Speaking at Vivetech to Publicis Groupe's former chief executive Maurice Lévy, Schmidt said: "He [Musk] doesn't understand the benefits this tech will provide to make every human being smarter.
"AI is so good for humanity. It will help us live longer, be better educated, it will make economic and social systems more fluid. Making people smarter is a net good."
Musk, Schmidt continued, is concerned about bad actors misusing the system.
"I'm concerned too. But the overwhelming net benefit is positive. You would not uninvent the telephone because it's been used by many bad people over the course of time," Schmidt said.
During an earlier session, Facebook's chief AI scientist and NYU professor, Yan LeCun (pictured, above) was asked a similar question by his interviewer, Benoit Georges, a journalist at Les Echos.
When asked if an all-powerful AI could one day choose to dominate the world, he answered that it wasn't likely because intelligence doesn't seem to require domination.
"In fact, if you look at politicians, you'd assume that the desire to dominate is inversely related to intelligence," he said with a perfectly straight face.
To further drive home his point, LeCun pointed out that he worked with very intelligent people – as he only hires people smarter than himself.
"We’re geeks. And they don’t want to take over the world. They're simply not interested. Domination is a need for social animals, so I don't believe an AI will be motivated on its own to do so," LeCun said.
AIs will be unlikely to run humanity out of jobs, Schmidt commented, because with an ageing population in Europe and the US, chances are, there will be far more jobs that need doing than there are people to do them.
"To make sure a shrinking workforce can pay for taxes, police and retirement, we will have to make them more productive and the best way to do so is to use AI," Schmidt said.
Humanity should also calm down because we are at minimum 20 years away from an AI that can match humans let alone be more intelligent than them in all aspects, LeCun said.
"We have created AIs that can translate, recognise images, drive cars and understand speech, but none of them have the common sense of a kitten, let alone a baby," he said. "Babies can learn by observation and from very small amounts of unstructured data.

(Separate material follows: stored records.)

(** * libkeyfinder C wrapper: the progressive analysis session

    A shallow embedding of [Frameworks/libkeyfinder/keyfinder_c.cpp] and
    [keyfinder_c.h].  The wrapper keeps a growable sample buffer in front of
    the libkeyfinder engine, hands it over in blocks of [CHUNK_FRAMES]
    frames and asks the engine for a key.

    Conventions of the embedding:
    - [unsigned int] values are [Z] with the wrap-around modulo [2^32]
      written out ([uint]);
    - a pointer that may be null is an [option];
    - [std::vector<double>] is a [list]; reading or erasing past its end is
      undefined behaviour in C++ and is the outcome [Undefined] here;
    - the [while] loop runs on fuel; [kf_session_feed] supplies the value of
      the loop counter as fuel, and running out of it is the separate
      outcome [OutOfFuel] (shown never to happen);
    - libkeyfinder itself is not part of the sources: the engine is a type
      class whose operations may return or throw, and every call made to it
      is recorded in a trace of [event]s. *)

From Stdlib Require Import ZArith Lia.
From stdpp Require Import base list.

Local Open Scope Z_scope.

(** ** Outcomes of the embedded code *)

Inductive exec (A : Type) : Type :=
| Normal (a : A)
| Undefined
| OutOfFuel.
Arguments Normal {A} a.
Arguments Undefined {A}.
Arguments OutOfFuel {A}.

#[global] Instance exec_ret : MRet exec := fun A a => Normal a.
#[global] Instance exec_bind : MBind exec := fun A B k m =>
  match m with
  | Normal a => k a
  | Undefined => Undefined
  | OutOfFuel => OutOfFuel
  end.

(** A call into C++ code that may throw. *)
Inductive completion (A : Type) : Type :=
| Returns (a : A)
| Throws.
Arguments Returns {A} a.
Arguments Throws {A}.

(** ** Machine integers *)

Definition UINT_RANGE : Z := 2 ^ 32.

(** The value an [unsigned int] expression takes. *)
Definition uint (z : Z) : Z := z mod UINT_RANGE.

Definition is_uint (z : Z) : Prop := 0 <= z < UINT_RANGE.

(** ** keyfinder_c.h: the key enumeration *)

Inductive kf_key_t : Set :=
| KF_A_MAJOR | KF_A_MINOR
| KF_B_FLAT_MAJOR | KF_B_FLAT_MINOR
| KF_B_MAJOR | KF_B_MINOR
| KF_C_MAJOR | KF_C_MINOR
| KF_D_FLAT_MAJOR | KF_D_FLAT_MINOR
| KF_D_MAJOR | KF_D_MINOR
| KF_E_FLAT_MAJOR | KF_E_FLAT_MINOR
| KF_E_MAJOR | KF_E_MINOR
| KF_F_MAJOR | KF_F_MINOR
| KF_G_FLAT_MAJOR | KF_G_FLAT_MINOR
| KF_G_MAJOR | KF_G_MINOR
| KF_A_FLAT_MAJOR | KF_A_FLAT_MINOR
| KF_SILENCE.

#[global] Instance kf_key_t_eq_dec : EqDecision kf_key_t.
Proof. solve_decision. Defined.

(** The enumerator list as the header writes it: an enumerator either has
    an initialiser ([Some v]) or none. *)
Definition kf_key_t_enumerators : list (kf_key_t * option Z) :=
  [ (KF_A_MAJOR, Some 0); (KF_A_MINOR, None);
    (KF_B_FLAT_MAJOR, None); (KF_B_FLAT_MINOR, None);
    (KF_B_MAJOR, None); (KF_B_MINOR, Some 5);
    (KF_C_MAJOR, None); (KF_C_MINOR, None);
    (KF_D_FLAT_MAJOR, None); (KF_D_FLAT_MINOR, None);
    (KF_D_MAJOR, Some 10); (KF_D_MINOR, None);
    (KF_E_FLAT_MAJOR, None); (KF_E_FLAT_MINOR, None);
    (KF_E_MAJOR, None); (KF_E_MINOR, Some 15);
    (KF_F_MAJOR, None); (KF_F_MINOR, None);
    (KF_G_FLAT_MAJOR, None); (KF_G_FLAT_MINOR, None);
    (KF_G_MAJOR, Some 20); (KF_G_MINOR, None);
    (KF_A_FLAT_MAJOR, None); (KF_A_FLAT_MINOR, None);
    (KF_SILENCE, Some 24) ].

(** The rule of C for enumerator values: the initialiser when there is one,
    otherwise one more than the previous enumerator (zero for the first). *)
Fixpoint enumerator_values {E : Type} (next : Z) (decl : list (E * option Z))
  : list (E * Z) :=
  match decl with
  | [] => []
  | (e, init) :: rest =>
      let v := default next init in
      (e, v) :: enumerator_values (v + 1) rest
  end.

Fixpoint assoc_value {E : Type} `{EqDecision E} (e : E) (tbl : list (E * Z))
  : option Z :=
  match tbl with
  | [] => None
  | (e', v) :: rest => if decide (e = e') then Some v else assoc_value e rest
  end.

Definition kf_key_value (k : kf_key_t) : Z :=
  default 0 (assoc_value k (enumerator_values 0 kf_key_t_enumerators)).

(** The enumerator whose value is [v], if any. *)
Definition kf_key_of_value (v : Z) : option kf_key_t :=
  fst <$> List.find (fun p => Z.eqb (snd p) v)
                    (enumerator_values 0 kf_key_t_enumerators).

(** [static_cast<kf_key_t>(key)]: a cast between enumerations keeps the
    integer value.  Keys cross the C boundary as these integers. *)
Definition static_cast_kf_key_t (key : Z) : Z := key.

For example, by six or eight months babies know to be surprised if an object floats instead of falls. Machines have to be told this – we call it supervised learning."
While supervised learning works well with teaching machines to play games as they can crunch through the data and play thousands of games against themselves to learn what works and what doesn't, it doesn't work well in the real world, LeCun said.
"You can't have a car drive itself for millions of hours, and then run off a cliff a couple thousand times to learn. Humans can learn to drive a car in 20 hours – mostly without having to make accidents," he said.